## [Input data]
>>>

(** ** The assembly as a whole *)

Lemma Promise_all_resolved_inv {A : Type} (ps : list (Settled A)) :
  forall values : list A,
    Promise_all ps = Resolved values -> ps = map Resolved values.
Proof.
  induction ps as [| p ps IH]; intros values Hall.
  - now inversion Hall.
  - destruct p as [a | e |].
    + rewrite Promise_all_cons_resolved in Hall.
      destruct (Promise_all ps) as [vs | e |]; try discriminate.
      inversion Hall; subst. simpl. now rewrite (IH vs eq_refl).
    + discriminate.
    + unfold Promise_all in Hall. simpl in Hall.
      destruct (first_rejection ps); discriminate.
Qed.

Lemma Promise_all_rejected_inv {A : Type} (ps : list (Settled A)) (e : JsError) :
  Promise_all ps = Rejected e -> In (Rejected e) ps.
Proof.
  unfold Promise_all.
  destruct (first_rejection ps) as [e' |] eqn:Hfirst.
  - intros Heq. inversion Heq; subst. clear Heq.
    induction ps as [| p ps IH]; simpl in *; [discriminate |].
    destruct p as [a | e0 |]; auto.
    inversion Hfirst; subst. now left.
  - destruct (all_resolved ps); discriminate.
Qed.

Lemma map_indexed_in {A B : Type} (f : nat -> A -> B) (y : B) (xs : list A) :
  forall n : nat,
    In y (map_indexed f n xs) ->
    exists (i : nat) (x : A), nth_error xs i = Some x /\ y = f (n + i) x.
Proof.
  induction xs as [| x xs IH]; intros n Hin; simpl in Hin; [contradiction |].
  destruct Hin as [<- | Hin].
  - exists 0, x. now rewrite Nat.add_0_r.
  - destruct (IH (S n) Hin) as (i & x' & Hi & ->).
    exists (S i), x'. now rewrite Nat.add_succ_r.
Qed.

Section AssemblyBeyond.

Variable E : Engine.
Variable W : World.

Lemma panel_run_resolved_inv (n : nat) (t : Target) (entry : JsVal) :
  panel_run E W n t = Resolved entry ->
  exists r : JsVal,
    outcome (queryDataSource E W n t) = Resolved r /\ entry = panel_entry t r.
Proof.
  unfold panel_run.
  destruct (outcome (queryDataSource E W n t)) as [r | e |]; simpl;
    try discriminate.
  intros Heq. inversion Heq. now exists r.
Qed.

Lemma panel_run_rejected_inv (n : nat) (t : Target) (e : JsError) :
  panel_run E W n t = Rejected e ->
  outcome (queryDataSource E W n t) = Rejected e.
Proof.
  unfold panel_run.
  destruct (outcome (queryDataSource E W n t)) as [r | e' |]; simpl; congruence.
Qed.

Lemma assembly_resolved_inv (targets : list Target) :
  forall (n : nat) (entries : list JsVal),
    Promise_all (map_indexed (panel_run E W) n targets) = Resolved entries ->
    List.length entries = List.length targets
    /\ forall (i : nat) (t : Target),
         nth_error targets i = Some t ->
         exists r : JsVal,
           outcome (queryDataSource E W (n + i) t) = Resolved r
           /\ nth_error entries i = Some (panel_entry t r).
Proof.
  intros n entries Hall.
  apply Promise_all_resolved_inv in Hall.
  revert n entries Hall.
  induction targets as [| t targets IH]; intros n entries Hall; simpl in Hall.
  - destruct entries; [| discriminate]. split; [reflexivity |].
    intros [| i] t' Hi; discriminate.
  - destruct entries as [| entry entries]; [discriminate |].
    simpl in Hall. inversion Hall as [[Hhead Htail]].
    destruct (IH (S n) entries Htail) as (Hlen & Hnth).
    split; [simpl; now rewrite Hlen |].
    intros [| i] t' Hi; simpl in Hi.
    + inversion Hi; subst. rewrite Nat.add_0_r.
      destruct (panel_run_resolved_inv n t' entry Hhead) as (r & Hr & ->).
      now exists r.
    + rewrite Nat.add_succ_r. now apply Hnth.
Qed.

End AssemblyBeyond.

(** X11. The assembly resolves exactly when every run on a surviving
    descriptor resolves, and then with one entry per surviving descriptor, in
    their order, each made of the descriptor's title and description and of
    what its run resolved with. *)
Theorem assembly_resolves_in_order (E : Engine) (W : World)
  (dashboardData : list Target) (entries : list JsVal) :
  newPanelData E W dashboardData = Resolved entries
  <-> List.length entries = List.length (queryable dashboardData)
      /\ forall (i : nat) (t : Target),
           nth_error (queryable dashboardData) i = Some t ->
           exists r : JsVal,
             outcome (queryDataSource E W i t) = Resolved r
             /\ nth_error entries i = Some (panel_entry t r).
Proof.
  unfold newPanelData. set (targets := queryable dashboardData). split.
  - intros Hall. now apply (assembly_resolved_inv E W targets 0 entries).
  - intros [Hlen Hnth].
    rewrite (all_runs_resolved E W targets 0).
    + f_equal. apply nth_error_ext. intros i.
      rewrite map_indexed_nth. simpl.
      destruct (nth_error targets i) as [t |] eqn:Hi; simpl.
      * destruct (Hnth i t Hi) as (r & Hr & Hentry). now rewrite Hr, Hentry.
      * symmetry. apply nth_error_None. rewrite Hlen. now apply nth_error_None.
    + intros i t Hi. simpl. destruct (Hnth i t Hi) as (r & Hr & _). now exists r.
Qed.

<<<

## [Task brief]
Give back, exactly as written, the stretch from the line with "exists (i : nat)" through the line with "panel_run E W n t = Resolved entry ->", and no other lines from the records above.

## [Problem solution]
    exists (i : nat) (x : A), nth_error xs i = Some x /\ y = f (n + i) x.
Proof.
  induction xs as [| x xs IH]; intros n Hin; simpl in Hin; [contradiction |].
  destruct Hin as [<- | Hin].
  - exists 0, x. now rewrite Nat.add_0_r.
  - destruct (IH (S n) Hin) as (i & x' & Hi & ->).
    exists (S i), x'. now rewrite Nat.add_succ_r.
Qed.

Section AssemblyBeyond.

Variable E : Engine.
Variable W : World.

Lemma panel_run_resolved_inv (n : nat) (t : Target) (entry : JsVal) :
  panel_run E W n t = Resolved entry ->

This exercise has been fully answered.